§ TASK BRIEF
Reproduce exactly, and only, the lines below from the one containing "(* ===== verification/_CoqProject ===== *)" through the one containing "BpTcpEngine.v".

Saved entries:
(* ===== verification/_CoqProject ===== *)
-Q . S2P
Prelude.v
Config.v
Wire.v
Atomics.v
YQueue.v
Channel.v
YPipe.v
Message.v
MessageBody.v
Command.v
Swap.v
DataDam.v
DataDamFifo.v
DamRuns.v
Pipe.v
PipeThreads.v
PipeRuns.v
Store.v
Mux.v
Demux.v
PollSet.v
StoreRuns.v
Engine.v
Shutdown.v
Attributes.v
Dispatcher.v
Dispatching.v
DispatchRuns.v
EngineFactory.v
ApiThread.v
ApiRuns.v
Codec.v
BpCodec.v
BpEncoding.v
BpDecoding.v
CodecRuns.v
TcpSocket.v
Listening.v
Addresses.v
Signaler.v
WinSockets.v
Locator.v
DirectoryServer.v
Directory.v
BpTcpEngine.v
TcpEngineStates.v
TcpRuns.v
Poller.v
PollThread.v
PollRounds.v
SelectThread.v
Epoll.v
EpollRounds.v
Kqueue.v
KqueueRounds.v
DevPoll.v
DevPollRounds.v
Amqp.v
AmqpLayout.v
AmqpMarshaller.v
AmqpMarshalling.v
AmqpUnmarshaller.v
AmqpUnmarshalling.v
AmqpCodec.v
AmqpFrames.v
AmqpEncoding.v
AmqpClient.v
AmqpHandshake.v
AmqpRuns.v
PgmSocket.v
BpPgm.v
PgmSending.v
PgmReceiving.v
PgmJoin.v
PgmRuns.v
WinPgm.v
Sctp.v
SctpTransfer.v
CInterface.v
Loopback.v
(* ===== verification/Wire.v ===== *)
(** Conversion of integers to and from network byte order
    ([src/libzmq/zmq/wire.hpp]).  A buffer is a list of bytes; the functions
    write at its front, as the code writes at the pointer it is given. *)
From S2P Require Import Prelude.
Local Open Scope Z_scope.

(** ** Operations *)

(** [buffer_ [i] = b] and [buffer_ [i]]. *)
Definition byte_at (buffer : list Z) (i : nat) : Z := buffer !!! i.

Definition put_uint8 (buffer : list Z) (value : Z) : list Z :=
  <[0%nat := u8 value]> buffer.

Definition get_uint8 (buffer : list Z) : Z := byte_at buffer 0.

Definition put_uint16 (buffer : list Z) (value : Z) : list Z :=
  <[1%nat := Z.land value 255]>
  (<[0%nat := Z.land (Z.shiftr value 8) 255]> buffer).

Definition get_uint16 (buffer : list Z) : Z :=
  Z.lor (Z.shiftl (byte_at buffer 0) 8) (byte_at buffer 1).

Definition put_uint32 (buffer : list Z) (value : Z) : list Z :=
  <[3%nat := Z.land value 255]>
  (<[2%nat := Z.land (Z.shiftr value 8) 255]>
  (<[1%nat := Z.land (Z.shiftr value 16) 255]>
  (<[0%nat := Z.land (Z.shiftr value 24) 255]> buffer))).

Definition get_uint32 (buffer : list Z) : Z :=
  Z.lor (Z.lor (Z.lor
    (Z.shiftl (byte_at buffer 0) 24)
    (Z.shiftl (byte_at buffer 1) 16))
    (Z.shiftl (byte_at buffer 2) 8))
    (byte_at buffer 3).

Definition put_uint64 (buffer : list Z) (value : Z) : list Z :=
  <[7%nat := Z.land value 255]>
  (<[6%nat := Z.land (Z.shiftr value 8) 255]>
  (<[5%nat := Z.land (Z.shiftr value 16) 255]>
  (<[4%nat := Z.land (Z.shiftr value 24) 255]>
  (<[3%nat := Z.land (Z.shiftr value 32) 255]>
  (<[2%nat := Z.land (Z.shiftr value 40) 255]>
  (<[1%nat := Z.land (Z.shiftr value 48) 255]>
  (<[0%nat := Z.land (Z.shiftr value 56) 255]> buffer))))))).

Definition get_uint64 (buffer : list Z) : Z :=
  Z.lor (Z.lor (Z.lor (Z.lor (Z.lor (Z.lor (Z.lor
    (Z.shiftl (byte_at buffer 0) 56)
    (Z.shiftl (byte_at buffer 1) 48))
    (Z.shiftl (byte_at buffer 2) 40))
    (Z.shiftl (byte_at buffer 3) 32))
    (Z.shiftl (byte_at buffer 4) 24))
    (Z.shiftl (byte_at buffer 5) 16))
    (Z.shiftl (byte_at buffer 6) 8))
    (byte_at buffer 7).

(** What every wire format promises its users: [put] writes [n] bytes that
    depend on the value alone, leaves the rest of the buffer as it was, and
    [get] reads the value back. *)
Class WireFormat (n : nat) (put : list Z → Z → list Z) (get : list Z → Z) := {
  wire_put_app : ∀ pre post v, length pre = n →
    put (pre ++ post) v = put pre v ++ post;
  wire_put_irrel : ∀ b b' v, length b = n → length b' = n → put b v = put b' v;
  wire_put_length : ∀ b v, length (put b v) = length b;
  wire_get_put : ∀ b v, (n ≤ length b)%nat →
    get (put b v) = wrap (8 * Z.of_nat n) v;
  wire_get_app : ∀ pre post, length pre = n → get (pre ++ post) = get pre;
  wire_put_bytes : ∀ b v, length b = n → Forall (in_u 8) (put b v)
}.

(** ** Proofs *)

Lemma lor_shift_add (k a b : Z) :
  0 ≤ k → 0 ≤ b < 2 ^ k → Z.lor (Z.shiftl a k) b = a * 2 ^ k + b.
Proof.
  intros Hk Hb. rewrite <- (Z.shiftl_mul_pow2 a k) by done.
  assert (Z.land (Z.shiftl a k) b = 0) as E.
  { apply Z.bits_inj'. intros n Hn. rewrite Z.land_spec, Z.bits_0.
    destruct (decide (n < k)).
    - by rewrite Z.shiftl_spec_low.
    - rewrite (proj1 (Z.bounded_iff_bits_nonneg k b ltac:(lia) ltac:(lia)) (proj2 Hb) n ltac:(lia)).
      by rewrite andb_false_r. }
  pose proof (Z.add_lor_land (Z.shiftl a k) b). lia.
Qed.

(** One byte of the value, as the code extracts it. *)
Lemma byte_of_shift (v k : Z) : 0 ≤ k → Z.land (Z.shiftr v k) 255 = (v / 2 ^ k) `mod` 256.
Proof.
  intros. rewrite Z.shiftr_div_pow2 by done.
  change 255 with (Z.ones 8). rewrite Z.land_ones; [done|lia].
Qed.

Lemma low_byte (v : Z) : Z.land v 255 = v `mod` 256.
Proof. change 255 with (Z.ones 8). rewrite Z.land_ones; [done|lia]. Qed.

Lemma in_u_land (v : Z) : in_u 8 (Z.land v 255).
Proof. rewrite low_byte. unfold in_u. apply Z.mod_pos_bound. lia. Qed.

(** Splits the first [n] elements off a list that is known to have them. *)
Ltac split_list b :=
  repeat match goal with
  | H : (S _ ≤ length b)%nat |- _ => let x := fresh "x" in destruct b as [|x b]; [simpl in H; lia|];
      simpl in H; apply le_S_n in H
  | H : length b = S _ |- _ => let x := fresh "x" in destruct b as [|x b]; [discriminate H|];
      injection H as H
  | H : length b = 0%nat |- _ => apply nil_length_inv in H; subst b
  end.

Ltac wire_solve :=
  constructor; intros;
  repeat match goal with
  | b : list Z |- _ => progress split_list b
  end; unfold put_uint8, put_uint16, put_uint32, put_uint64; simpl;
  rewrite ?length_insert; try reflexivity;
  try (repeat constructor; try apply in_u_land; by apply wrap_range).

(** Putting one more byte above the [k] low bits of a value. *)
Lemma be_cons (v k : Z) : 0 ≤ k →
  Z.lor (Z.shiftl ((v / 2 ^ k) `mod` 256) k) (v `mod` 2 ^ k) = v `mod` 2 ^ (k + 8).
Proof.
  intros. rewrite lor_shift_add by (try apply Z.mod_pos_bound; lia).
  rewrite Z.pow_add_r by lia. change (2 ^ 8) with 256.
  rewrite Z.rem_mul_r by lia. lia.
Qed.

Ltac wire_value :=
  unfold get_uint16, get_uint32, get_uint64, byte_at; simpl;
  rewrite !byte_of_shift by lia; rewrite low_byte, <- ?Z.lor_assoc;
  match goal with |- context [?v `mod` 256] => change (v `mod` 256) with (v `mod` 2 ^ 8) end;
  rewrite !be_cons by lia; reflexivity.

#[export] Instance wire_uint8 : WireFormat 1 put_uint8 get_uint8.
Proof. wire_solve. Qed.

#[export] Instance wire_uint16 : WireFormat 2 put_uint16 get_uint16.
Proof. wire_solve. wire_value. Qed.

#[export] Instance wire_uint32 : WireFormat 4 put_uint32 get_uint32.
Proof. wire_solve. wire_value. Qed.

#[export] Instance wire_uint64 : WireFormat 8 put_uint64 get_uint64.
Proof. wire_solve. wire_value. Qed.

...

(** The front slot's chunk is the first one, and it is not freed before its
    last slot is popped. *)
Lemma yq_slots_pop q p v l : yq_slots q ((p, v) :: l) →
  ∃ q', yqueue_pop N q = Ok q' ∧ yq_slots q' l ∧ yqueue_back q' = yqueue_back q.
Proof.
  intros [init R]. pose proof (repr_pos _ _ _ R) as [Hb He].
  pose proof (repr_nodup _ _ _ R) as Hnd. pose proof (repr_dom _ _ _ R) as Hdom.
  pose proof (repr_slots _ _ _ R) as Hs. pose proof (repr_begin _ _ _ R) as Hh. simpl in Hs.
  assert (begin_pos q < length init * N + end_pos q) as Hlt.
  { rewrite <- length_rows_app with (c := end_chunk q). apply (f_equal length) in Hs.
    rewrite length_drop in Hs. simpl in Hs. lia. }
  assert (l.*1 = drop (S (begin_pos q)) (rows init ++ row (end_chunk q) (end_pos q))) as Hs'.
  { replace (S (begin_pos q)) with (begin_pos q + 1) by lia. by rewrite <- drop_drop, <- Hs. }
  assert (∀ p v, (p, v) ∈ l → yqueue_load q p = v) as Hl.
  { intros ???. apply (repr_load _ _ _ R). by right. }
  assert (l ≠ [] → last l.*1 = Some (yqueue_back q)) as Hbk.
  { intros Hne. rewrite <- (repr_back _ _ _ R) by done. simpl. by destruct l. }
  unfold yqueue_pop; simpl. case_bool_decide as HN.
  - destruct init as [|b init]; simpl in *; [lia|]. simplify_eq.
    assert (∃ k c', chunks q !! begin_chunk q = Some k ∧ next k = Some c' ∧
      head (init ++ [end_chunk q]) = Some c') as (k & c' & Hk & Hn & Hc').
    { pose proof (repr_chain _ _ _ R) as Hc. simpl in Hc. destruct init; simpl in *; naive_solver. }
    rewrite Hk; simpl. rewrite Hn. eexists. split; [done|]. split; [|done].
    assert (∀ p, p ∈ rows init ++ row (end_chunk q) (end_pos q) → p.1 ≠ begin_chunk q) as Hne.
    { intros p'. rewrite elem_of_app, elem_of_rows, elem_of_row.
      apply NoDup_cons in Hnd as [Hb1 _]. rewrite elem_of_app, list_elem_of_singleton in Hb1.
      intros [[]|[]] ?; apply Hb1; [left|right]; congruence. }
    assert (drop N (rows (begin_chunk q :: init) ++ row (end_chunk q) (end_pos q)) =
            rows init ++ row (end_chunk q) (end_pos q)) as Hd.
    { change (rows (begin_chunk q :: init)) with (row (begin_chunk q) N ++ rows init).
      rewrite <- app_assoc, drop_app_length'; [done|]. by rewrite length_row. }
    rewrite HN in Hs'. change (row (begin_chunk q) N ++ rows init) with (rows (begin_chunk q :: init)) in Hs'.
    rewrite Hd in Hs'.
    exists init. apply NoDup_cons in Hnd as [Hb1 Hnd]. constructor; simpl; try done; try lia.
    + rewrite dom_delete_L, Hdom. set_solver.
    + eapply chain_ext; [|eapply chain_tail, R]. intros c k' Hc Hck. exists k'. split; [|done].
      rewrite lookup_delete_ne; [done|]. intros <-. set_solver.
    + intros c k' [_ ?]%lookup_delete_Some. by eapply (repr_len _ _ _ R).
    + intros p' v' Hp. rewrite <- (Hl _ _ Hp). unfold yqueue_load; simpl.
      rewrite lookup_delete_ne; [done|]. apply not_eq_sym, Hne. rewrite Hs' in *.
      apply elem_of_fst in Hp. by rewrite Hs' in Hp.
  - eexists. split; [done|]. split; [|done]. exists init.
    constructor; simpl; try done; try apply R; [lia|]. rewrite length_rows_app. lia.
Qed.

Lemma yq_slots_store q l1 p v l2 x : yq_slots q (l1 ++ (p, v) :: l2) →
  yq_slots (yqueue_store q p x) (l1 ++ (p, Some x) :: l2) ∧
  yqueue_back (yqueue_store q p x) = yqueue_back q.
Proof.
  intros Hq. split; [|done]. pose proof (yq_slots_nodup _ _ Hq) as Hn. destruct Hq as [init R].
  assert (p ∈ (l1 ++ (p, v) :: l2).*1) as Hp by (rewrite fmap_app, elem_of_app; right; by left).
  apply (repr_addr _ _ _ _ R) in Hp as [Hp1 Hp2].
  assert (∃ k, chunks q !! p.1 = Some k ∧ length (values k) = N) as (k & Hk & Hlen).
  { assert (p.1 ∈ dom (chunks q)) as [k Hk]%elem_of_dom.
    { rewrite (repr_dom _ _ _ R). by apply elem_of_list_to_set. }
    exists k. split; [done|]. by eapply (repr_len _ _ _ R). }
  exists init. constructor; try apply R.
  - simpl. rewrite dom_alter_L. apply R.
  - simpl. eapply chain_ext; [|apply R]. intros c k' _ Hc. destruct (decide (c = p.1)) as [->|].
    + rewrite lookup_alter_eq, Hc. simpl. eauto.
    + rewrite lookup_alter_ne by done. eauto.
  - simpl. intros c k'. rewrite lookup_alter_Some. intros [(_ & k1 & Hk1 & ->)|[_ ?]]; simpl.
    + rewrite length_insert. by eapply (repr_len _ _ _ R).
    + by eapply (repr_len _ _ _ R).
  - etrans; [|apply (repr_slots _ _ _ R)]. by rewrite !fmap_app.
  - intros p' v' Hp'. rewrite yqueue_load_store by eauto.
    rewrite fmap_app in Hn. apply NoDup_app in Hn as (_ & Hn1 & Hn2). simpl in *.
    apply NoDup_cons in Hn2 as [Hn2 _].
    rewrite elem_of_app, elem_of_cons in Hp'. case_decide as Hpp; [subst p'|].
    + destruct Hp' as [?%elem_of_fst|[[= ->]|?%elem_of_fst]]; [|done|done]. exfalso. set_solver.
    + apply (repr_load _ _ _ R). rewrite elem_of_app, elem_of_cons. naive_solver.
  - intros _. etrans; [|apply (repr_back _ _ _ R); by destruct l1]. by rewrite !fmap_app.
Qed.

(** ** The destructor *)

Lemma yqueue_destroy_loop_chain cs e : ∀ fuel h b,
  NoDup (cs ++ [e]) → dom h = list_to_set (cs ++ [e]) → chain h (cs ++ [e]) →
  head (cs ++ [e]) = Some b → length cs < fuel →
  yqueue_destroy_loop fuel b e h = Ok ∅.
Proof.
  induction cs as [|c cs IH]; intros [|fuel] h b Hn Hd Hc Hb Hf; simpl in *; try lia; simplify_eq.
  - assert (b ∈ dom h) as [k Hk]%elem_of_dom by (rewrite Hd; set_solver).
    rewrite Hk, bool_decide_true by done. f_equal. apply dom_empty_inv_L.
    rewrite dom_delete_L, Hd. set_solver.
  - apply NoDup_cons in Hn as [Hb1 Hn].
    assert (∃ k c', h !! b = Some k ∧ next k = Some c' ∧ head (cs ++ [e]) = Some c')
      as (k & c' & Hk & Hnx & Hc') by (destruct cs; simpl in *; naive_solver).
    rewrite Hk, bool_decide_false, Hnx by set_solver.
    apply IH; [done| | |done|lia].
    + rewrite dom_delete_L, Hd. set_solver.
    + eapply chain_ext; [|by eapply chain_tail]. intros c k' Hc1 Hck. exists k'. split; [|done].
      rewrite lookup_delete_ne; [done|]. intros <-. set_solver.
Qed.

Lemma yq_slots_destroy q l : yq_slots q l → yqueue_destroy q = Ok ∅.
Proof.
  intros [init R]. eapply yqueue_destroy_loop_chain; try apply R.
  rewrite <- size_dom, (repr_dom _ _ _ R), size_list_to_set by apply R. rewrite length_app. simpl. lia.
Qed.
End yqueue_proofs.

...

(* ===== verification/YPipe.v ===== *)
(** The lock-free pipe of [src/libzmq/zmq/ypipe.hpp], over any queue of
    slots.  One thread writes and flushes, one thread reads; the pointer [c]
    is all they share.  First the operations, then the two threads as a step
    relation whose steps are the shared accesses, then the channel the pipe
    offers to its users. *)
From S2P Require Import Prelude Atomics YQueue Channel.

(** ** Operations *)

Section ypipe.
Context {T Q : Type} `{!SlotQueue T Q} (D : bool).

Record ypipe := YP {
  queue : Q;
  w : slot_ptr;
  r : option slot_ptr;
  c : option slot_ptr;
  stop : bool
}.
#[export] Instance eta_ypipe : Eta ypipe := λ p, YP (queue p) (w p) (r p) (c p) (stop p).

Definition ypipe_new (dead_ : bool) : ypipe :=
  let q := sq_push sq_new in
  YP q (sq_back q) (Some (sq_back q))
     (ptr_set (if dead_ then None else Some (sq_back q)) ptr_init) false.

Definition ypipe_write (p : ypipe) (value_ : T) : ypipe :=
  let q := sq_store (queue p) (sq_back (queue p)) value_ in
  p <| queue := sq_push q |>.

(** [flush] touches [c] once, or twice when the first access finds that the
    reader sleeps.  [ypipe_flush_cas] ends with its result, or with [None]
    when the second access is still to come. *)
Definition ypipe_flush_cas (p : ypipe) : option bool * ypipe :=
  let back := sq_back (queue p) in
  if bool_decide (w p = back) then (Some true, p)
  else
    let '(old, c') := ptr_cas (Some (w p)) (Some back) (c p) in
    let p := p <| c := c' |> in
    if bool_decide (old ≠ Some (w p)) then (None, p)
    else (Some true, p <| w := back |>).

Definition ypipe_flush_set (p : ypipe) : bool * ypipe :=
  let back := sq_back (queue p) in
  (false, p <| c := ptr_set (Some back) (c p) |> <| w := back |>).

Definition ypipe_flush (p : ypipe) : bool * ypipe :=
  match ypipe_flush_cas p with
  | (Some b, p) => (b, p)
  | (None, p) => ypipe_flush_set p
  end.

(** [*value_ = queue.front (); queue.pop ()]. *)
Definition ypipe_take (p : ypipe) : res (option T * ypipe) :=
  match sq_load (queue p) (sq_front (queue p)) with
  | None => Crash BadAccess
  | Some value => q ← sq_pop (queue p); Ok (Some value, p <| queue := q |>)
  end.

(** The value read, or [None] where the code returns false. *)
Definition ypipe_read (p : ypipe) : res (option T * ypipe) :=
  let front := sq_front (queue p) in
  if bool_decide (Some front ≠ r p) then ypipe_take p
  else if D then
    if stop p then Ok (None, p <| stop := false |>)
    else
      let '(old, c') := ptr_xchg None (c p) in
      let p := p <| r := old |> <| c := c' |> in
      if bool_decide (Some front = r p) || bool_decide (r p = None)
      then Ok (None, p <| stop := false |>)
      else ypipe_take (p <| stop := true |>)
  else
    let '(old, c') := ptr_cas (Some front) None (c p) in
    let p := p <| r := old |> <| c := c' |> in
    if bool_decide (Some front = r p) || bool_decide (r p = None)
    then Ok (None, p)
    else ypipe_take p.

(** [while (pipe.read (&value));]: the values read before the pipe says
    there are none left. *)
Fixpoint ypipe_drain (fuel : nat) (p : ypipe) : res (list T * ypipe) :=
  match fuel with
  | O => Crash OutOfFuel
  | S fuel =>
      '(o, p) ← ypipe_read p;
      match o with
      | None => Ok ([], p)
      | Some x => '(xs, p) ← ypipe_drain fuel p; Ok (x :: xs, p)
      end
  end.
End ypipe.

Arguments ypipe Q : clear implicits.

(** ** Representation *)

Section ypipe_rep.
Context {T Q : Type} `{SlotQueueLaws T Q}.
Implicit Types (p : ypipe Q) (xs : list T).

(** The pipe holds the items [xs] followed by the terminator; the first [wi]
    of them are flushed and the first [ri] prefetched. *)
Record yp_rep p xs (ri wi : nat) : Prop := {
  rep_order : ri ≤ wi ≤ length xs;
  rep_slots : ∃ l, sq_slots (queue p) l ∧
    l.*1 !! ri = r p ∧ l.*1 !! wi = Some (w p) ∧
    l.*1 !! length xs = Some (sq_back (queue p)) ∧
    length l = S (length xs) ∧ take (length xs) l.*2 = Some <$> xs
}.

§ ANSWER SECTION
(* ===== verification/_CoqProject ===== *)
-Q . S2P
Prelude.v
Config.v
Wire.v
Atomics.v
YQueue.v
Channel.v
YPipe.v
Message.v
MessageBody.v
Command.v
Swap.v
DataDam.v
DataDamFifo.v
DamRuns.v
Pipe.v
PipeThreads.v
PipeRuns.v
Store.v
Mux.v
Demux.v
PollSet.v
StoreRuns.v
Engine.v
Shutdown.v
Attributes.v
Dispatcher.v
Dispatching.v
DispatchRuns.v
EngineFactory.v
ApiThread.v
ApiRuns.v
Codec.v
BpCodec.v
BpEncoding.v
BpDecoding.v
CodecRuns.v
TcpSocket.v
Listening.v
Addresses.v
Signaler.v
WinSockets.v
Locator.v
DirectoryServer.v
Directory.v
BpTcpEngine.v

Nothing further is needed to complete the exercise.